▶ Work instructions: Look below for the line that has "Z.ltb_ge in H.". Set down the lines from there through the line that has "(** Rounding to", exactly as written.

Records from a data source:

(** No election distributes more than the yearly maximum scaled to the
    election cycle: the rewards computed for all validators of an election,
    whose delegation totals add up to the recorded total, sum to at most
    [MaxYearlyReward * cycle / year]. *)
Theorem election_rewards_capped params max T (ds rs : list Z) :
  p_MaxYearlyReward params = Some max → 0 <= max →
  0 <= p_ElectionCycleLength params →
  Forall (λ d, 0 <= d) ds → sumZ id ds <= T →
  Forall2 (λ d r, calculateRewards d params T = Ok r) ds rs →
  Forall (λ r, 0 <= r) rs ∧
  sumZ id rs <= max * cycle_seconds params / secondsInYear.
Proof.
  intros Hm Hmax Hc Hds HT Hrs. set (c := cycle_seconds params).
  assert (Hc' : 0 <= c) by (unfold c, cycle_seconds; case_match; lia).
  assert (Hrs' : rs = (λ d, yearly_reward max d T * c / secondsInYear) <$> ds).
  { clear Hds HT. induction Hrs as [|d r ds rs Hr _ IH]; [done|]. csimpl.
    rewrite (calculateRewards_eq _ _ _ max) in Hr by done. injection Hr as <-. by f_equal. }
  subst rs. split.
  - rewrite Forall_fmap. eapply Forall_impl; [exact Hds|]. intros d Hd. simpl.
    apply Z.div_pos; [|done]. pose proof (yearly_reward_nonneg max d T Hmax Hd). nia.
  - rewrite sumZ_fmap. etransitivity;
      [by apply (sumZ_div_le (λ d, yearly_reward max d T * c) secondsInYear)|].
    apply Z.div_le_mono; [done|]. rewrite (sumZ_mul_r (λ d, yearly_reward max d T)).
    pose proof (yearly_rewards_capped max ds T Hmax Hds HT). nia.
Qed.

(** ** The power cap *)

Lemma round53_nonneg n : 0 <= n → 0 <= round53 n.
Proof.
  intros Hn. unfold round53. case_match; [done|].
  pose proof (Z.pow_nonneg 2 (Z.log2 n - 52)). apply Z.mul_nonneg_nonneg; [|lia].
  pose proof (Z.div_pos n (2 ^ (Z.log2 n - 52)) Hn) as Hq.
  assert (0 < 2 ^ (Z.log2 n - 52)).
  { apply Z.pow_pos_nonneg; [done|]. apply Z.ltb_ge in H.
    pose proof (Z.log2_le_mono (2 ^ 53) n H). rewrite Z.log2_pow2 in *; lia. }
  case_match; lia.
Qed.

(** Rounding to a double is off by at most half of the last bit. *)
Lemma round53_le n : 0 <= n → 2 ^ 53 * round53 n <= (2 ^ 53 + 1) * n.
Proof.
  intros Hn. unfold round53. destruct (n <? 2 ^ 53) eqn:Hbig; [lia|]. apply Z.ltb_ge in Hbig.
  set (e := Z.log2 n - 52).
  assert (He : 0 <= e) by (pose proof (Z.log2_le_mono (2 ^ 53) n Hbig);
    rewrite Z.log2_pow2 in *; unfold e; lia).
  assert (Hp : 0 < 2 ^ e) by (by apply Z.pow_pos_nonneg).
  assert (Hlog : 2 ^ 52 * 2 ^ e <= n).
  { rewrite <- Z.pow_add_r by lia. replace (52 + e) with (Z.log2 n) by (unfold e; lia).
    apply Z.log2_spec. lia. }
  pose proof (Z.div_mod n (2 ^ e) ltac:(lia)) as Hdm.
  pose proof (Z.mod_pos_bound n (2 ^ e) Hp).
  destruct (_ || _) eqn:Hup; [|lia].
  assert (2 ^ e <= 2 * (n mod 2 ^ e)) by lia. lia.
Qed.

Lemma round53_ge n : 0 <= n → (2 ^ 53 - 1) * n <= 2 ^ 53 * round53 n.
Proof.
  intros Hn. unfold round53. destruct (n <? 2 ^ 53) eqn:Hbig; [lia|]. apply Z.ltb_ge in Hbig.
  set (e := Z.log2 n - 52).
  assert (He : 0 <= e) by (pose proof (Z.log2_le_mono (2 ^ 53) n Hbig);
    rewrite Z.log2_pow2 in *; unfold e; lia).
  assert (Hp : 0 < 2 ^ e) by (by apply Z.pow_pos_nonneg).
  assert (Hlog : 2 ^ 52 * 2 ^ e <= n).
  { rewrite <- Z.pow_add_r by lia. replace (52 + e) with (Z.log2 n) by (unfold e; lia).
    apply Z.log2_spec. lia. }
  pose proof (Z.div_mod n (2 ^ e) ltac:(lia)) as Hdm.
  pose proof (Z.mod_pos_bound n (2 ^ e) Hp).
  destruct (_ || _) eqn:Hup; [lia|].
  assert (2 * (n mod 2 ^ e) <= 2 ^ e) by lia. lia.
Qed.

Lemma round53_exact n : n <= 2 ^ 53 → round53 n = n.
Proof.
  intros Hn. unfold round53. destruct (n <? 2 ^ 53) eqn:Hbig; [done|].
  assert (n = 2 ^ 53) as -> by lia. done.
Qed.

Lemma maxPower28_nonneg S : 0 <= S → 0 <= maxPower28 S.
Proof.
  intros. unfold maxPower28. apply Z.div_pos; [|done]. apply round53_nonneg.
  pose proof (round53_nonneg S). unfold limit28. lia.
Qed.

(** The cap is 28% of the total up to rounding. *)
Lemma maxPower28_le S : 0 <= S <= 2 ^ 53 → 100 * maxPower28 S <= 28 * S + 100.
Proof.
  intros HS. unfold maxPower28. rewrite (round53_exact S) by lia.
  set (n := limit28 * S). pose proof (round53_le n ltac:(unfold n, limit28; lia)).
  pose proof (Z.mul_div_le (round53 n) (2 ^ 54) ltac:(lia)).
  unfold n, limit28 in *. lia.
Qed.

Lemma maxPower28_ge S : 0 <= S <= 2 ^ 53 → S < 4 * (maxPower28 S + 1).
Proof.
  intros HS. unfold maxPower28. rewrite (round53_exact S) by lia.
  set (n := limit28 * S). pose proof (round53_ge n ltac:(unfold n, limit28; lia)).
  pose proof (Z.mul_succ_div_gt (round53 n) (2 ^ 54) ltac:(lia)).
  unfold n, limit28 in *. lia.
Qed.

Lemma floatDiv_nonneg a b : 0 <= a → 0 < b → 0 <= floatDiv a b.
Proof.
  intros Ha Hb. unfold floatDiv. apply Z.div_pos; [|done]. apply round53_nonneg.
  pose proof (Z.div_pos (round53 a * 2 ^ 64) b). pose proof (round53_nonneg a Ha).
  case_match; lia.
Qed.

(** The float quotient exceeds the real one by less than one. *)
Lemma floatDiv_le a b : 0 <= a <= 2 ^ 53 → 0 < b → floatDiv a b * b <= a + b.
Proof.
  intros Ha Hb. unfold floatDiv. rewrite (round53_exact a) by lia.
  set (q := a * 2 ^ 64 / b). set (N := 2 * q + _).
  assert (HN : 0 <= N <= 2 * q + 1).
  { pose proof (Z.div_pos (a * 2 ^ 64) b). unfold N, q. case_match; lia. }
  assert (Hqb : q * b <= a * 2 ^ 64) by (unfold q; pose proof (Z.mul_div_le (a * 2 ^ 64) b Hb); lia).
  pose proof (round53_le N ltac:(lia)) as Hr.
  set (m := round53 N / 2 ^ 65).
  assert (Hm : 2 ^ 65 * m <= round53 N) by (apply Z.mul_div_le; lia).
  assert (H1 : 2 ^ 118 * m <= (2 ^ 53 + 1) * (2 * q + 1)) by lia.
  assert (H2 : 2 ^ 118 * (m * b) <= (2 ^ 53 + 1) * (2 * (a * 2 ^ 64) + b)) by nia.
  lia.
Qed.

Section PowerCap.
Context (vs : list Validator).

(** The first pass: total and maximum. *)
Lemma power_scan_eq :
  Forall (λ v, 0 <= v_Power v) vs → sumZ v_Power vs < 2 ^ 63 →
  foldl (λ '(powerSum, max) v,
      (i64 (powerSum + v_Power v), if max <? v_Power v then v_Power v else max))
    (0, 0) vs = (sumZ v_Power vs, foldl (λ m v, Z.max m (v_Power v)) 0 vs).
Proof.
  intros Hpos Hsum.
  assert (Hgen : ∀ s m, 0 <= s → s + sumZ v_Power vs < 2 ^ 63 →
    foldl (λ '(powerSum, max) v,
      (i64 (powerSum + v_Power v), if max <? v_Power v then v_Power v else max))
    (s, m) vs = (s + sumZ v_Power vs, foldl (λ m v, Z.max m (v_Power v)) m vs)).
  { clear Hsum. induction vs as [|v l IH]; intros s m Hs Hlt; simpl in *; [f_equal; lia|].
    apply Forall_cons in Hpos as [Hv Hpos].
    pose proof (sumZ_nonneg v_Power l) as Hl. rewrite Forall_forall in Hpos.
    specialize (Hl Hpos). rewrite i64_small by lia.
    rewrite IH by (try apply Forall_forall; auto; lia).
    f_equal; [lia|]. f_equal. destruct (m <? v_Power v) eqn:E; lia. }
  rewrite Hgen by lia. done.
Qed.

Lemma foldl_max_le m : ∀ v, v ∈ vs → v_Power v <= foldl (λ m v, Z.max m (v_Power v)) m vs.
Proof.
  assert (Hmono : ∀ l m, m <= foldl (λ m v, Z.max m (v_Power v)) m l).
  { induction l as [|v l IH]; intros m'; simpl; [lia|]. specialize (IH (Z.max m' (v_Power v))). lia. }
  revert m. induction vs as [|w l IH]; intros m v Hv; [set_solver|]. simpl.
  apply elem_of_cons in Hv as [->|Hv]; [|by apply IH].
  specialize (Hmono l (Z.max m (v_Power w))). lia.
Qed.

(** What the cap does to one validator. *)
Definition cap_power (cap boost p : Z) : Z :=
  if cap <? p then cap
  else if p <? cap then (if cap <? i64 (p + boost) then cap else i64 (p + boost)) else p.

Definition excess (cap : Z) (v : Validator) : Z := Z.max 0 (v_Power v - cap).
Definition under (cap : Z) (v : Validator) : Z := if cap <? v_Power v then 0 else 1.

▶ Response:
  { apply Z.pow_pos_nonneg; [done|]. apply Z.ltb_ge in H.
    pose proof (Z.log2_le_mono (2 ^ 53) n H). rewrite Z.log2_pow2 in *; lia. }
  case_match; lia.
Qed.

(** Rounding to a double is off by at most half of the last bit. *)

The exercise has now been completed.